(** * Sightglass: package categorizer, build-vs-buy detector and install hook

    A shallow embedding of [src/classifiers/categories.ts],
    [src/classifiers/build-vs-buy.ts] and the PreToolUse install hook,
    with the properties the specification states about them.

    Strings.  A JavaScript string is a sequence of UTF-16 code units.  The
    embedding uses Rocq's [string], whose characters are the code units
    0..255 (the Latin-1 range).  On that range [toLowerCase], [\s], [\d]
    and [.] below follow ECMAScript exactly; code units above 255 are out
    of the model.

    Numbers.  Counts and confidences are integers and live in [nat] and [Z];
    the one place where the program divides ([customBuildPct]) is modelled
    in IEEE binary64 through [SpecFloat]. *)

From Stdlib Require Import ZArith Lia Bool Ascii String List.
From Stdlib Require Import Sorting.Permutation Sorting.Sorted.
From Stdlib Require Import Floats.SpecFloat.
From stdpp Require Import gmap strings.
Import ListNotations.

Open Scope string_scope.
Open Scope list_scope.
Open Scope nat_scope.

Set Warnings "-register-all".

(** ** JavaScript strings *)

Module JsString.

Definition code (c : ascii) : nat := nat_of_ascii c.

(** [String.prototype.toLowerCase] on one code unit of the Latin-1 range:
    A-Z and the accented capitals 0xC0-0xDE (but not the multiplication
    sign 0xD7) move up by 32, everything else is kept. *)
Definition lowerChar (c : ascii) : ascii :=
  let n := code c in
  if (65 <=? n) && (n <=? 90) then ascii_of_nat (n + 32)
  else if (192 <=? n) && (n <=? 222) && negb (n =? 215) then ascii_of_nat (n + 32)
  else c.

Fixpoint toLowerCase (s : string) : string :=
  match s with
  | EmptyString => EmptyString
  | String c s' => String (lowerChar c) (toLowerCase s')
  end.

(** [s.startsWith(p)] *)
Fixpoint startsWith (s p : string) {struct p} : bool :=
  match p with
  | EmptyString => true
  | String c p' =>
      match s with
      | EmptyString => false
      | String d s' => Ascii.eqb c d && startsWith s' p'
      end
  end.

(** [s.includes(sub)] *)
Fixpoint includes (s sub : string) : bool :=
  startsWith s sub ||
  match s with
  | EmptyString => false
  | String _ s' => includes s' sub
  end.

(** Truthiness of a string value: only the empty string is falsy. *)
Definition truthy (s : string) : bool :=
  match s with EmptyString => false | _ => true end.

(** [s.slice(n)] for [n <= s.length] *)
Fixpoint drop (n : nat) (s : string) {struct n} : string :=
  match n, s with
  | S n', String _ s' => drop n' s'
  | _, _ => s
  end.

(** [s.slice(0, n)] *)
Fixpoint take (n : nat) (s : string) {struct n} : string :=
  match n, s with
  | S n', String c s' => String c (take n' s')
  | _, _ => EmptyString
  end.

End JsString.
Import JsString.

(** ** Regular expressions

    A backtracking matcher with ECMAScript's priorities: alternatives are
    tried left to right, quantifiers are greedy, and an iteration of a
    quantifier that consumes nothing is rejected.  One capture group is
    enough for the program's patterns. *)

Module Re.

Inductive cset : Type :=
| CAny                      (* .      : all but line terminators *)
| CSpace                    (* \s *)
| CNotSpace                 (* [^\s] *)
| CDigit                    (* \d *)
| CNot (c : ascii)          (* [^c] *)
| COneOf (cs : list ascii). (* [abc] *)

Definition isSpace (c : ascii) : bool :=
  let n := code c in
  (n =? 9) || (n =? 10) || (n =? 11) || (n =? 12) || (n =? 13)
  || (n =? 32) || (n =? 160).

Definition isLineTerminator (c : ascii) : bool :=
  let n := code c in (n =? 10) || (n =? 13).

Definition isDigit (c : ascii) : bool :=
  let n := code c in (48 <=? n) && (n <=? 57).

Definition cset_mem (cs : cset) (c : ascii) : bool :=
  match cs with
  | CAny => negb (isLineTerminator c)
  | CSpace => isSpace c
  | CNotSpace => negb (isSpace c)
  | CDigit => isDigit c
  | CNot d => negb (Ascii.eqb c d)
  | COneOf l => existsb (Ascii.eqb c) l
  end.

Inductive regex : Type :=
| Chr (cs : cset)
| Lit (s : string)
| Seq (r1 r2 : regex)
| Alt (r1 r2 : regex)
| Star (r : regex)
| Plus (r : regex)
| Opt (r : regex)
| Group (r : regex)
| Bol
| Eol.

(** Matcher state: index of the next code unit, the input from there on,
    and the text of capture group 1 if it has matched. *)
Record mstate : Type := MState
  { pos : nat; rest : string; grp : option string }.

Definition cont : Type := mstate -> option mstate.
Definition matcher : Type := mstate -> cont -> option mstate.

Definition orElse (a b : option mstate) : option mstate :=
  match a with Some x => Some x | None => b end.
^^^^
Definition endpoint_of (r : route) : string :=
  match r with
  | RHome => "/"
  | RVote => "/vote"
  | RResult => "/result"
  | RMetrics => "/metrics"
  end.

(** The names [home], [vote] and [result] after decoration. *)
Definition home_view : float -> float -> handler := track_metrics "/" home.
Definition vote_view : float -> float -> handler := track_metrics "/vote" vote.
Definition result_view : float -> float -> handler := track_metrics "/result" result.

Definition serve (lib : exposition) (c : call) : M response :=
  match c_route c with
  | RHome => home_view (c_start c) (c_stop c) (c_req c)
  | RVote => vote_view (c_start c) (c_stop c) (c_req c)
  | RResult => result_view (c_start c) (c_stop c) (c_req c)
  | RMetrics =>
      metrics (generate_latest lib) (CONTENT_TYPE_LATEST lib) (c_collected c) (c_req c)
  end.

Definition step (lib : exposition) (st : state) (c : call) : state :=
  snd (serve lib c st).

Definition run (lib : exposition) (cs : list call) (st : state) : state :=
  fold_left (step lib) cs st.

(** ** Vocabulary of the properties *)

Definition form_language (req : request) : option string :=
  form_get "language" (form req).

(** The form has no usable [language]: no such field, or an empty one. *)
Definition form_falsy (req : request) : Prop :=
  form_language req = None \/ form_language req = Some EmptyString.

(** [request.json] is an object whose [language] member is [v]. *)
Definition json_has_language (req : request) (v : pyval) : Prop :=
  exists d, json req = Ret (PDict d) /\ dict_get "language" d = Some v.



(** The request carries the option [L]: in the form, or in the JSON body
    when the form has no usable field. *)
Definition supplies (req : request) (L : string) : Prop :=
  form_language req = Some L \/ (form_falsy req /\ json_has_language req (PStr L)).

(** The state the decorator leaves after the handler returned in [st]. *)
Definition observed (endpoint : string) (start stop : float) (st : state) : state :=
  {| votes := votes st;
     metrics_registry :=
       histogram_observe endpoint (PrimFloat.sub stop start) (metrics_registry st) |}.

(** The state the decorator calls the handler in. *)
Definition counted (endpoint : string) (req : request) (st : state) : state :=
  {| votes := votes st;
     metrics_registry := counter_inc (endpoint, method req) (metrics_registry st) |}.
^^^^
Copy out only the lines above from the one with "(** * Sightglass: package" to the one with "From Stdlib Require Import ZArith", inclusive, exactly as they stand.

* **Solution to this problem**:
(** * Sightglass: package categorizer, build-vs-buy detector and install hook

    A shallow embedding of [src/classifiers/categories.ts],
    [src/classifiers/build-vs-buy.ts] and the PreToolUse install hook,
    with the properties the specification states about them.

    Strings.  A JavaScript string is a sequence of UTF-16 code units.  The
    embedding uses Rocq's [string], whose characters are the code units
    0..255 (the Latin-1 range).  On that range [toLowerCase], [\s], [\d]
    and [.] below follow ECMAScript exactly; code units above 255 are out
    of the model.

    Numbers.  Counts and confidences are integers and live in [nat] and [Z];
    the one place where the program divides ([customBuildPct]) is modelled
    in IEEE binary64 through [SpecFloat]. *)

From Stdlib Require Import ZArith Lia Bool Ascii String List.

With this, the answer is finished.